Leave-One-Out Stable Conformal Prediction
Kiljae Lee, Yuan Zhang
TL;DR
This work addresses the computational bottleneck of full conformal prediction when multiple predictions are required by introducing Leave-One-Out Stable Conformal Prediction (LOO-StabCP), which uses leave-one-out stability to correct a single model fit on the training data. The method preserves finite-sample coverage $\mathbb{P}(Y_{n+j} \in \mathcal{C}^{\mathrm{LOO}}_{j,\alpha}(X_{n+j})) \ge 1-\alpha$ while dramatically reducing the need to refit models for each test point, outperforming RO-StabCP in large-scale prediction tasks.

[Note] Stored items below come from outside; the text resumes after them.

(** What the engine does during one call: whether [indexedDB.open] fires
    [error]; which request of the transaction (numbered from 0 in the order
    it is placed) fails, and with what; whether the commit fails after every
    request succeeded. *)
Record Engine := {
  open_fails : bool;
  request_error : nat -> option DOMException;
  commit_error : option DOMException
}.

Inductive Request :=
| Put (q : Question)
| GetAll
| Delete (key : string)
| Clear.

(** [request.result] *)
Inductive Result :=
| ResKey (key : string)
| ResRecords (l : list Question)
| ResUndefined.

(** The events the handlers of db.ts listen to.  [TxError] and [TxAbort]
    carry the value of [transaction.error] at the time the event is
    dispatched: an [error] event that bubbles up from a request reaches the
    transaction before the transaction is aborted, when [transaction.error]
    is still [null]; the abort then sets it. *)
Inductive Event :=
| ReqSuccess (i : nat) (result : Result)
| ReqError (i : nat) (e : DOMException)
| TxError (txerr : option DOMException)
| TxAbort (txerr : option DOMException)
| TxComplete.

(** Records in ascending key order, as [IDBObjectStore.getAll] returns
    them. *)
Definition key_le (a b : string * Question) : Prop :=
  String.leb a.1 b.1 = true.

#[global] Instance key_le_dec : RelDecision key_le :=
  fun a b => decide (String.leb a.1 b.1 = true).

Definition records (s : Store) : list Question :=
  (merge_sort key_le (map_to_list s)).*2.

(** One request against the working copy of the store. *)
Definition perform (r : Request) (w : Store) : Store * Result :=
  match r with
  | Put q => (<[id q := q]> w, ResKey (id q))
  | GetAll => (w, ResRecords (records w))
  | Delete k => (delete k w, ResUndefined)
  | Clear => (∅, ResUndefined)
  end.

(** Requests run in the order they were placed.  No handler of db.ts calls
    [preventDefault] or [stopPropagation], so a failed request aborts the
    transaction and whatever was written is rolled back ([None]); when all
    requests are done the transaction commits, unless the commit itself
    fails.  The [error] events an aborted transaction sends to the requests
    it never ran come after the ones listed and find the promise settled. *)
Fixpoint exec (e : Engine) (i : nat) (reqs : list Request) (w : Store)
  : list Event * option Store :=
  match reqs with
  | [] =>
      match commit_error e with
      | Some err => ([TxAbort (Some err)], None)
      | None => ([TxComplete], Some w)
      end
  | r :: reqs' =>
      match request_error e i with
      | Some err => ([ReqError i err; TxError None; TxAbort (Some err)], None)
      | None =>
          let '(w', res) := perform r w in
          let '(evs, out) := exec e (S i) reqs' w' in
          (ReqSuccess i res :: evs, out)
      end
  end.

Definition transaction (e : Engine) (s : Store) (reqs : list Request)
  : list Event * Store :=
  let '(evs, out) := exec e 0 reqs s in (evs, default s out).

(** *** Promises *)

(** The value a promise is rejected with: a string, or [request.error] /
    [transaction.error] ([None] is [null]). *)
Inductive Rejection :=
| RejString (msg : string)
| RejError (e : option DOMException).

Inductive Promise (A : Type) :=
| Pending
| Resolved (a : A)
| Rejected (r : Rejection).
Arguments Pending {A}.
Arguments Resolved {A} a.
Arguments Rejected {A} r.

(** Only the first call of [resolve] or [reject] settles the promise. *)
Definition resolve {A} (a : A) (p : Promise A) : Promise A :=
  match p with Pending => Resolved a | _ => p end.

Definition reject {A} (r : Rejection) (p : Promise A) : Promise A :=
  match p with Pending => Rejected r | _ => p end.

(** An asynchronous function: it runs against the store and yields a
    promise. *)
Definition Async (A : Type) : Type := Store -> Promise A * Store.

(** [const x = await m; k x]: a rejection of [m] rejects the caller. *)
Definition await {A B} (m : Async A) (k : A -> Async B) : Async B :=
  fun s =>
    match m s with
    | (Resolved a, s') => k a s'
    | (Rejected r, s') => (Rejected r, s')
    | (Pending, s') => (Pending, s')
    end.

Notation "'let*' x ':=' 'await' m 'in' k" := (await m (fun x => k))
  (at level 10, x name, m at level 100, k at level 200).

(** [new Promise((resolve, reject) => ...)] around one transaction: the
    requests are placed, the handlers installed, and the events are
    delivered in order. *)
Definition in_transaction {A} (e : Engine) (reqs : list Request)
    (handlers : Event -> Promise A -> Promise A) : Async A :=
  fun s =>
    let '(evs, s') := transaction e s reqs in
    (fold_left (fun p ev => handlers ev p) evs Pending, s').

(** *** The functions of db.ts *)

(** The handle stands for the opened database. *)
Definition initDB (e : Engine) : Async unit :=
  fun s =>
    if open_fails e then (Rejected (RejString "IndexedDB error"), s)
    else (Resolved tt, s).

Definition getAllQuestions (e : Engine) : Async (list Question) :=
  let* db := await initDB e in
  in_transaction e [GetAll]
    (fun ev =>
       match ev with
       | ReqSuccess 0 (ResRecords l) => resolve l
       | ReqError 0 err => reject (RejError (Some err))
       | _ => fun p => p
       end).

Definition addQuestionToDB (question : Question) (e : Engine) : Async unit :=
  let* db := await initDB e in
  in_transaction e [Put question]
    (fun ev =>
       match ev with
       | ReqSuccess 0 _ => resolve tt
       | ReqError 0 err => reject (RejError (Some err))
       | _ => fun p => p
       end).
Global Set Default Proof Using "Type".
Global Generalizable All Variables.

Declare Scope klo_scope.
Delimit Scope klo_scope with klo.
Global Open Scope klo_scope.
Global Open Scope Z_scope.

(** ** Errors and results

    [crate::Error] is a boxed [dyn Error].  The code tells errors apart in three ways: by
    downcasting ([pool::is_fenced], [pool::is_unowned_err], [directory::Invalid]), by the text ([ownership::is_stalled])
    and not at all; the constructors keep exactly these distinctions.  [EPanic] stands for a failed
    [assert!], which ends the process. *)
Inductive error : Type :=
| EMsg (msg : string)
| EFenced
| EUnowned
| EInvalid (msg : string)
| EPanic (msg : string)
| EStore (msg : string).

Global Instance error_eq_dec : EqDecision error.
Proof. solve_decision. Defined.

Inductive result (A : Type) : Type :=
| Ok (a : A)
| Err (e : error).
Arguments Ok {A} a.
Arguments Err {A} e.

Global Instance result_eq_dec `{EqDecision A} : EqDecision (result A).
Proof. solve_decision. Defined.

Definition rbind {A B} (r : result A) (k : A -> result B) : result B :=
  match r with Ok a => k a | Err e => Err e end.

Definition rmap {A B} (f : A -> B) (r : result A) : result B :=
  match r with Ok a => Ok (f a) | Err e => Err e end.

Definition ok_or {A} (o : option A) (e : error) : result A :=
  match o with Some a => Ok a | None => Err e end.

Definition is_ok {A} (r : result A) : bool :=
  match r with Ok _ => true | Err _ => false end.

Definition is_err {A} (r : result A) : bool := negb (is_ok r).

(** The [?] operator. *)
Notation "'let?' x ':=' r 'in' k" := (rbind r (fun x => k))
  (at level 10, x pattern, r at level 100, k at level 200) : klo_scope.

Lemma rbind_ok {A B} (r : result A) (k : A -> result B) b :
  rbind r k = Ok b <-> exists a, r = Ok a /\ k a = Ok b.
Proof. destruct r; naive_solver. Qed.

(** ** Machine integers

    Rust integers are kept as [Z] in the range of their width.  Release builds wrap on overflow
    ([profile.release] does not enable overflow checks). *)
Definition u64_max : Z := 2 ^ 64 - 1.
Definition wrap64 (z : Z) : Z := z mod 2 ^ 64.
Definition u64_add (a b : Z) : Z := wrap64 (a + b).
Definition sat_sub (a b : Z) : Z := Z.max 0 (a - b).
Definition sat_add64 (a b : Z) : Z := Z.min u64_max (a + b).
Definition u64 (z : Z) : Prop := 0 <= z <= u64_max.
Definition i64_max : Z := 2 ^ 63 - 1.
Definition i64_min : Z := - 2 ^ 63.

Lemma wrap64_small z : 0 <= z <= u64_max -> wrap64 z = z.
Proof. unfold wrap64, u64_max. intros. apply Z.mod_small. lia. Qed.

Lemma u64_add_small a b : 0 <= a -> 0 <= b -> a + b <= u64_max -> u64_add a b = a + b.
Proof. intros. apply wrap64_small. lia. Qed.

Lemma wrap64_range z : u64 (wrap64 z).
Proof. unfold u64, u64_max, wrap64. pose proof (Z.mod_pos_bound z (2 ^ 64)). lia. Qed.

Lemma u64_add_range a b : u64 (u64_add a b).
Proof. apply wrap64_range. Qed.

(** ** Automation *)

(** Case analysis on every [match] and [if] of the goal, or of the hypotheses. *)
Ltac cases_goal := repeat (case_match; simplify_eq/=).

(** Turn boolean comparisons of hypotheses and goal into propositions. *)
Ltac bools :=
  repeat match goal with
  | H : _ && _ = true |- _ => apply andb_true_iff in H as [? ?]
  | H : _ && _ = false |- _ => apply andb_false_iff in H
  | H : _ || _ = false |- _ => apply orb_false_iff in H as [? ?]
  | H : _ || _ = true |- _ => apply orb_true_iff in H
  | H : negb _ = true |- _ => apply negb_true_iff in H
  | H : negb _ = false |- _ => apply negb_false_iff in H
  | H : bool_decide _ = true |- _ => apply bool_decide_eq_true in H
  | H : bool_decide _ = false |- _ => apply bool_decide_eq_false in H
  | H : (_ <=? _) = true |- _ => apply Z.leb_le in H
  | H : (_ <=? _) = false |- _ => apply Z.leb_gt in H
  | H : (_ <? _) = true |- _ => apply Z.ltb_lt in H
  | H : (_ <? _) = false |- _ => apply Z.ltb_ge in H
  | H : (_ =? _) = true |- _ => apply Z.eqb_eq in H
  | H : (_ =? _) = false |- _ => apply Z.eqb_neq in H
  end.

Create HintDb klo discriminated.
#[export] Hint Resolve wrap64_range u64_add_range : klo.

(** ** Options and lists *)

Definition is_some_and {A} (o : option A) (p : A -> bool) : bool :=
  match o with Some a => p a | None => false end.
Definition is_none_or {A} (o : option A) (p : A -> bool) : bool :=
  match o with Some a => p a | None => true end.
Definition unwrap_or {A} (o : option A) (d : A) : A :=
  match o with Some a => a | None => d end.
Definition is_some {A} (o : option A) : bool :=
  match o with Some _ => true | None => false end.
Definition is_none {A} (o : option A) : bool := negb (is_some o).

(** [Iterator::any] and [Iterator::all]. *)
Definition any {A} (p : A -> bool) (l : list A) : bool := existsb p l.
Definition all {A} (p : A -> bool) (l : list A) : bool := forallb p l.

Lemma any_spec {A} (p : A -> bool) l : any p l = true <-> exists x, x ∈ l /\ p x = true.
Proof.
  unfold any. rewrite existsb_exists. split; intros (x & Hx & Hp); exists x; split; auto;
    by apply list_elem_of_In.
Qed.

Lemma any_false {A} (p : A -> bool) l : any p l = false <-> forall x, x ∈ l -> p x = false.
Proof.
  split.
  - intros Hf x Hx. destruct (p x) eqn:E; [|done].
    assert (any p l = true) by (apply any_spec; eauto). congruence.
  - intros H. destruct (any p l) eqn:E; [|done]. apply any_spec in E as (x & Hx & Hp).
    by rewrite H in Hp.
Qed.

Lemma all_spec {A} (p : A -> bool) l : all p l = true <-> forall x, x ∈ l -> p x = true.
Proof.
  unfold all. rewrite forallb_forall. split; intros H x Hx; apply H; by apply list_elem_of_In.
Qed.

(** ** Weights of finite sets, for loops that visit each element once *)
Section weight.
Context `{Countable A}.
Variable f : A -> nat.

Definition set_weight (s : gset A) : nat := sum_list_with (fun x => S (f x)) (elements s).

Lemma set_weight_remove s x : x ∈ s -> set_weight s = (S (f x) + set_weight (s ∖ {[ x ]}))%nat.
Proof.
  intros Hx. unfold set_weight. rewrite (union_difference_singleton_L x s Hx) at 1.
  rewrite elements_union_singleton by (rewrite elem_of_difference, elem_of_singleton; tauto). done.
Qed.

Lemma set_weight_mono s t : s ⊆ t -> (set_weight s <= set_weight t)%nat.
Proof.
  intros [l Hl]%elements_submseteq%submseteq_Permutation. unfold set_weight.
  rewrite Hl, sum_list_with_app. lia.
Qed.
End weight.
Definition renew_locked (asker : string) (repos : list string) : P (result (list string)) :=
  let!? ep := load_writing_epoch in
  let!? now := decision_now in
  let!? (renewed, lost) := renew_reads asker now repos [] [] in
  let!? _ := checked (put_many renewed) in
  let!? _ := load_still_leading ep in
  Ret (Ok lost).

Definition grant_renew (asker : string) (repos : list string) : P (result (list string)) :=
  with_leader_lock (renew_locked asker repos).

Definition release_locked (repo asker : string) : P (result unit) :=
  let!? ep := load_writing_epoch in
  let!? cur := checked (map_get repo) in
  if Ownership.may_release cur asker then
    let!? _ := checked (map_delete repo) in
    let!? _ := load_still_leading ep in
    Ret (Ok tt)
  else Ret (Ok tt).

Definition grant_release (repo asker : string) : P (result unit) :=
  with_leader_lock (release_locked repo asker).

(** The sweep of [prune_once], until its deadline. *)
Fixpoint prune_sweep (ep now : Z) (all : list (string * entry)) : P (result unit) :=
  match all with
  | [] => Ret (Ok tt)
  | (repo, e) :: all =>
    if negb (Ownership.is_expired e now) then prune_sweep ep now all
    else
      let! up := time_up in
      if up then prune_sweep ep now all
      else
        let!? _ := checked (map_delete repo) in
        let!? _ := load_still_leading ep in
        prune_sweep ep now all
  end.

Definition prune_locked : P (result unit) :=
  let!? ep := load_writing_epoch in
  let!? now := decision_now in
  let!? all := checked map_all in
  prune_sweep ep now all.

Definition prune_once : P (result unit) := with_leader_lock prune_locked.
End code.

(** ** What the map's bytes stand for *)

Definition rep (d : gmap string string) (m : own_map) : Prop :=
  map_Forall (fun _ e => wf_entry e) m /\
  (forall r, d !! key r = e ← m !! r; Ownership.encode e).

Lemma key_inj r r' : key r = key r' -> r = r'.
Proof. unfold key. cbn. by intros [= ->]. Qed.

Lemma starts_key r : starts_with "own/" (key r) = true.
Proof. unfold starts_with. by rewrite strip_prefix_app. Qed.

Lemma rep_get d m r o :
  rep d m -> decode_opt (d !! key r) = Ok o -> m !! r = o.
Proof.
  intros [Hwf Hd]. rewrite Hd. destruct (m !! r) as [e|] eqn:E; cbn; [|congruence].
  destruct (Ownership.entry_encode_some e (Hwf _ _ E)) as [b Hb]. rewrite Hb. cbn.
  rewrite (Ownership.entry_decode_encode _ _ (Hwf _ _ E) Hb). cbn. congruence.
Qed.

Lemma rep_put d m r e b :
  rep d m -> wf_entry e -> Ownership.encode e = Some b -> rep (<[key r := b]> d) (<[r := e]> m).
Proof.
  intros [Hwf Hd] He Hb. split; [by apply map_Forall_insert_2|].
  intros r'. destruct (decide (r = r')) as [->|Hr].
  - by rewrite !lookup_insert_eq.
  - rewrite !lookup_insert_ne; [apply Hd|done|]. by intros ?%key_inj.
Qed.

Lemma rep_delete d m r : rep d m -> rep (delete (key r) d) (delete r m).
Proof.
  intros [Hwf Hd]. split.
  - intros r' e H. apply lookup_delete_Some in H as [_ H]. by eapply Hwf.
  - intros r'. destruct (decide (r = r')) as [->|Hr].
    + by rewrite !lookup_delete_eq.
    + rewrite !lookup_delete_ne; [apply Hd|done|]. by intros ?%key_inj.
Qed.

Lemma rep_put_all l : forall b d m,
  rep d m -> Forall (fun re => wf_entry re.2) l -> encode_all l = Some b ->
  rep (apply_batch b d) (Ownership.put_all m l).
Proof.
  induction l as [|[r e] l IH]; intros b d m Hrep Hwf; cbn; [by intros [= <-]|].
  apply Forall_cons_1 in Hwf as [He Hwf].
  destruct (Ownership.encode e) as [be|] eqn:Eb; cbn; [|done].
  destruct (encode_all l) as [b'|] eqn:El; cbn; [|done]. intros [= <-]. cbn.
  apply IH; [|done..]. by apply rep_put.
Qed.

(** A row of a scan is an entry of the map. *)
Lemma decode_rows_rows rows : forall (d : gmap string string) l,
  (forall k v, (k, v) ∈ rows -> d !! k = Some v) -> decode_rows rows = Ok l ->
  forall r e, (r, e) ∈ l -> decode_opt (d !! key r) = Ok (Some e).
Proof.
  induction rows as [|[k v] rows IH]; intros d l Hin; cbn [decode_rows].
  { intros [= <-] r e H. by apply not_elem_of_nil in H. }
  destruct (from_utf8 k) as [k'|] eqn:Ek; cbn [ok_or rbind]; [|done].
  destruct (strip_prefix "own/" k') as [repo|] eqn:Es; cbn [ok_or rbind]; [|done].
  destruct (Ownership.decode v) as [e|] eqn:Ev; cbn [rbind]; [|done].
  destruct (decode_rows rows) as [l'|] eqn:El; cbn [rbind]; [|done]. intros [= <-] r e' Hre.
  apply elem_of_cons in Hre as [[= -> ->]|Hre].
  - assert (k = key repo) as ->.
    { apply strip_prefix_some in Es. unfold from_utf8 in Ek. case_match; [|done].
      injection Ek as <-. exact Es. }
    rewrite (Hin (key repo) v) by left. cbn. by rewrite Ev.
  - eapply IH; [|done|done]. intros k1 v1 H1. apply Hin. by right.
Qed.

Lemma scan_lookup p d k v rows : rows ≡ₚ scan p d -> (k, v) ∈ rows -> d !! k = Some v.
Proof.
  intros Hp. rewrite Hp. unfold scan. rewrite list_elem_of_filter. intros [_ H].
  by apply elem_of_map_to_list.
Qed.

(** ** Safety *)
Section safety.
Context {V S : Type} `{OS : !ObjectStore V S}.
(** The clocks' answers, the requests that arrive, and the map to begin with. *)
Context (C : Z -> Prop) (req : mop -> Prop) (m0 : own_map).
Local Abbreviation W := (world S).
Implicit Types w : W.

(** A decision the leader may take: on a request that arrived, under a clock it believes. *)
Definition legal (now : Z) (op : mop) : Prop :=
  req op /\ (Ownership.timed op -> u64 now /\ C now /\ Ownership.CLOCK_FLOOR_MS <= now).

(** The map is what a sequence of such decisions makes of [m0]. *)
Definition decided (d : gmap string string) : Prop :=
  exists ops, Forall (fun '(now, op) => legal now op) ops /\ rep d (mrun ops m0).

Local Abbreviation INV := (Election.inv decided).
Local Abbreviation WP t p w Q := (wp (asem C) INV rely t p w Q).

Lemma decided_step d d' now op :
  legal now op -> (forall m, rep d m -> rep d' (mstep now op m)) -> decided d -> decided d'.
Proof using Type.
  intros Hl Hs (ops & Hops & Hrep). exists (ops ++ [(now, op)])%list. split.
  - apply Forall_app; split; [done|]. by constructor.
  - rewrite Ownership.mrun_app. cbn. by apply Hs.
Qed.

(** What task [t] knows of the map, as long as it writes and its handle has not been fenced. *)
Definition sees (t : tid) (w : W) (P : gmap string string -> Prop) : Prop :=
  map_role (apps w t.1) = Writer ->
  forall h, handles w t.1 = Some h -> (h <= mapepoch w)%nat /\ (mapepoch w = h -> P (mapdb w)).

Lemma rely_role t w w' :
  rely t w w' -> has_lock t w -> map_role (apps w' t.1) = map_role (apps w t.1).
Proof using Type. intros (_ & _ & _ & HL) Hl. by destruct (HL Hl) as (_ & [= -> _ _] & _). Qed.
(* ===== verification/Routing.v ===== *)
(** * Routing: where a request for a repository belongs, [crates/app/src/routing.rs]

    [route_for] answers from the map, asks the leader or claims; the claims, renewals and releases a
    follower sends to the leader; the drain's handover.  [local_is_owned] is the safety property:
    this node serves a repository itself only on an owner's evidence. *)

From S2P Require Import Prelude Text Prog ObjStore App Election Grants Node.
From S2P Require Lease Ownership.
Import Ownership (entry, grant, Granted, HeldBy, route, RLocal, RPeer, RUnavailable, RMissing).
Local Open Scope string_scope.
Local Open Scope Z_scope.

(** [Patience] and the attempts and pauses it stands for, [crates/core/src/peer.rs]. *)
Inductive patience := PClaim | PRecover | PRelease | PNone.

Definition CLAIM_ATTEMPTS : nat := 20.
Definition RECOVER_ATTEMPTS : nat := 2.
Definition RELEASE_ATTEMPTS : nat := 4.
Definition CLAIM_BACKOFF : Z := 1500.
Definition RECOVER_BACKOFF : Z := 250.
Definition RELEASE_BACKOFF : Z := 400.

Definition attempts (p : patience) : nat :=
  match p with
  | PClaim => CLAIM_ATTEMPTS
  | PRecover => RECOVER_ATTEMPTS
  | PRelease => RELEASE_ATTEMPTS
  | PNone => 1
  end.

Definition backoff (p : patience) : Z :=
  match p with
  | PClaim => CLAIM_BACKOFF
  | PRecover => RECOVER_BACKOFF
  | _ => RELEASE_BACKOFF
  end.

Definition default_patience (what : string) : patience :=
  if String.eqb what "claim" then PClaim
  else if String.eqb what "release" then PRelease
  else PNone.

Definition RECOVERY_ASK_EVERY : Z := 1 * 1000.
Definition MISSING_ASK_EVERY : Z := 3 * 1000.
Definition MISSING_CACHE_MAX : nat := 4096.

(** ** The caches that throttle the asks *)
Definition recent (every now t : Z) : bool := sat_sub now t <? every.

Definition note_recovery (repo : string) (now : Z) (c : caches) : bool * caches :=
  if is_some_and (recovery_asked c !! repo) (recent RECOVERY_ASK_EVERY now) then (false, c)
  else (true, Caches (<[repo := now]> (recovery_asked c)) (missing_seen c)).

(** The sweep on a full cache: what has aged out first, then everything. *)
Definition sweep_missing (now : Z) (m : gmap string Z) : gmap string Z :=
  if (MISSING_CACHE_MAX <=? size m)%nat then
    let m' := filter (fun kv => is_true (recent MISSING_ASK_EVERY now kv.2)) m in
    if (MISSING_CACHE_MAX <=? size m')%nat then ∅ else m'
  else m.

Definition check_missing (repo : string) (now : Z) (c : caches) : bool * caches :=
  if is_some_and (missing_seen c !! repo) (recent MISSING_ASK_EVERY now) then (false, c)
  else (true, Caches (recovery_asked c) (sweep_missing now (missing_seen c))).

Definition note_missing (repo : string) (now : Z) (c : caches) : unit * caches :=
  (tt, Caches (recovery_asked c) (<[repo := now]> (missing_seen c))).
(* ===== verification/Oci.v ===== *)
(** * Oci: digests, object paths and what a manifest names, [crates/registry]

    - [Digest], its strict parser and its printer ([store.rs]), and the object paths built from it;
    - JSON values as [serde_json::Value] has them (the parser itself is a dependency, the class
      [Serde]), and the walks over a manifest: [collect] ([gc.rs]), [declared_digests_parse],
      [declared_size], [prune_external] and [reference] ([manifests.rs]).

    [collect_names] is the specification of the walk; [pushed_digests_kept] relates the digests a
    push protects to the digests a sweep keeps. *)

From S2P Require Import Prelude Text Names ObjStore.
Local Open Scope string_scope.
Local Open Scope Z_scope.

(** ** Digests *)
Record Digest := mkDigest { algo : string; hex : string }.

#[global] Instance digest_eq_dec : EqDecision Digest.
Proof. solve_decision. Defined.

#[global] Program Instance digest_countable : Countable Digest :=
  inj_countable' (fun d => (algo d, hex d)) (fun p => mkDigest p.1 p.2) _.
Next Obligation. by intros []. Qed.

Definition hex_char (c : ascii) : bool := in_range 48 57 c || in_range 97 102 c.

Definition want_len (algo : string) : option Z :=
  if String.eqb algo "sha256" then Some 64
  else if String.eqb algo "sha512" then Some 128
  else None.

Module Digests.
Definition parse (s : string) : option Digest :=
  '(algo, hex) ← split_once ":" s;
  want ← want_len algo;
  if negb (str_len hex =? want) then None
  else if negb (all_chars hex_char hex) then None
  else Some (mkDigest algo hex).

Definition display (d : Digest) : string := algo d +:+ ":" +:+ hex d.
End Digests.

(** The hash functions, of the [sha2] crate; [crate::hex] prints lower-case. *)
Class Sha := {
  sha : string -> string -> string;
  sha_shape : forall a b n, want_len a = Some n ->
    str_len (sha a b) = n /\ all_chars hex_char (sha a b) = true;
}.

(** [Digest::of_algo] ([Hasher::new], [update] and [finish]) and [Digest::of]. *)
Definition of_algo `{Sha} (a bytes : string) : option Digest :=
  match want_len a with
  | Some _ => Some (mkDigest a (sha a bytes))
  | None => None
  end.

Definition of_bytes `{Sha} (bytes : string) : Digest := mkDigest "sha256" (sha "sha256" bytes).

(** ** Object paths *)
Section paths.
Context `{PathFrom}.

Definition blob_path (owner : string) (d : Digest) : path :=
  path_from ("blobs/" +:+ owner +:+ "/" +:+ algo d +:+ "/" +:+ hex d).

Definition manifest_prefix (owner name : string) : path :=
  path_from ("manifests/" +:+ owner +:+ "/" +:+ name).

Definition manifest_path (owner name : string) (d : Digest) : path :=
  path_from (manifest_prefix owner name +:+ "/" +:+ algo d +:+ "/" +:+ hex d).
End paths.

(** [gc::digest_from_path]: the last two segments. *)
Definition digest_from_path (p : path) : option string :=
  match List.rev (split "/" p) with
  | hex :: algo :: _ => Some (algo +:+ ":" +:+ hex)
  | _ => None
  end.

(** ** JSON *)
Inductive number : Type :=
| PosInt (n : Z)
| NegInt (n : Z)
| Float (bits : Z).

Inductive json : Type :=
| JNull
| JBool (b : bool)
| JNumber (n : number)
| JString (s : string)
| JArray (l : list json)
| JObject (m : list (string * json)).

(** [serde_json::from_slice]. *)
Class Serde := from_slice : string -> option json.

Fixpoint assoc {A} (k : string) (m : list (string * A)) : option A :=
  match m with
  | [] => None
  | (k', v) :: m => if String.eqb k' k then Some v else assoc k m
  end.

(** [Value::get], [as_str], [as_u64], [as_array], [is_object]. *)
Definition jget (k : string) (v : json) : option json :=
  match v with JObject m => assoc k m | _ => None end.
Definition as_str (v : json) : option string :=
  match v with JString s => Some s | _ => None end.
Definition as_u64 (v : json) : option Z :=
  match v with JNumber (PosInt n) => Some n | _ => None end.
Definition as_array (v : json) : option (list json) :=
  match v with JArray l => Some l | _ => None end.
Definition is_object (v : json) : bool :=
  match v with JObject _ => true | _ => false end.

(** [gc::collect]: every string under a key [digest], anywhere. *)
Fixpoint collect (v : json) (out : gset string) : gset string :=
  match v with
  | JObject m =>
    fold_left (fun out kv =>
      let '(k, v) := kv in
      let out := if String.eqb k "digest"
                 then match as_str v with Some s => {[ s ]} ∪ out | None => out end
                 else out in
      collect v out) m out
  | JArray l => fold_left (fun out v => collect v out) l out
  | _ => out
  end.

Definition declared_size `{Serde} (bytes : string) : Z :=
  match from_slice bytes with
  | None => 0
  | Some v =>
    let total := unwrap_or (c ← jget "config" v; s ← jget "size" c; as_u64 s) 0 in
    fold_left (fun total key =>
      match l ← jget key v; as_array l with
      | Some items =>
        fold_left sat_add64 (omap (fun l => s ← jget "size" l; as_u64 s) items) total
      | None => total
      end) ["layers"; "manifests"] total
  end.

Definition declared_digests_parse (v : json) : bool :=
  let ok := fun d => match jget "digest" d with
                     | Some s => is_some_and (as_str s) (fun s => is_some (Digests.parse s))
                     | None => true
                     end in
  is_none_or (jget "config" v) ok &&
  all (fun k => is_none_or (l ← jget k v; as_array l) (fun l => all ok l)) ["layers"; "manifests"].

(** A layer fetched from elsewhere, which this registry never holds. *)
Definition external (l : json) : bool :=
  let elsewhere := is_some_and (u ← jget "urls" l; as_array u) (fun u => negb (bool_decide (u = []))) in
  let foreign := is_some_and (t ← jget "mediaType" l; as_str t)
                   (fun t => contains_str ".foreign." t || contains_str ".nondistributable." t) in
  elsewhere || foreign.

The authors derive LOO stability bounds for Regularized Loss Minimization (RLM) and Stochastic Gradient Descent (SGD), extend the framework to kernel methods, neural networks, and bagging, and validate the approach through simulations and real data, including a conformalized screening application (LOO-cfBH) that improves power under FDR control. Overall, LOO-StabCP enables scalable, distribution-free uncertainty quantification with strong practical impact for large-scale prediction and screening tasks.
Abstract
Conformal prediction (CP) is an important tool for distribution-free predictive uncertainty quantification. Yet, a major challenge is to balance computational efficiency and prediction accuracy, particularly for multiple predictions. We propose Leave-One-Out Stable Conformal Prediction (LOO-StabCP), a novel method to speed up full conformal using algorithmic stability without sample splitting. By leveraging leave-one-out stability, our method is much faster in handling a large number of prediction requests compared to existing method RO-StabCP based on replace-one stability. We derived stability bounds for several popular machine learning tools: regularized loss minimization (RLM) and stochastic gradient descent (SGD), as well as kernel method, neural networks and bagging. Our method is theoretically justified and demonstrates superior numerical performance on synthetic and real-world data. We applied our method to a screening problem, where its effective exploitation of training data led to improved test power compared to state-of-the-art method based on split conformal.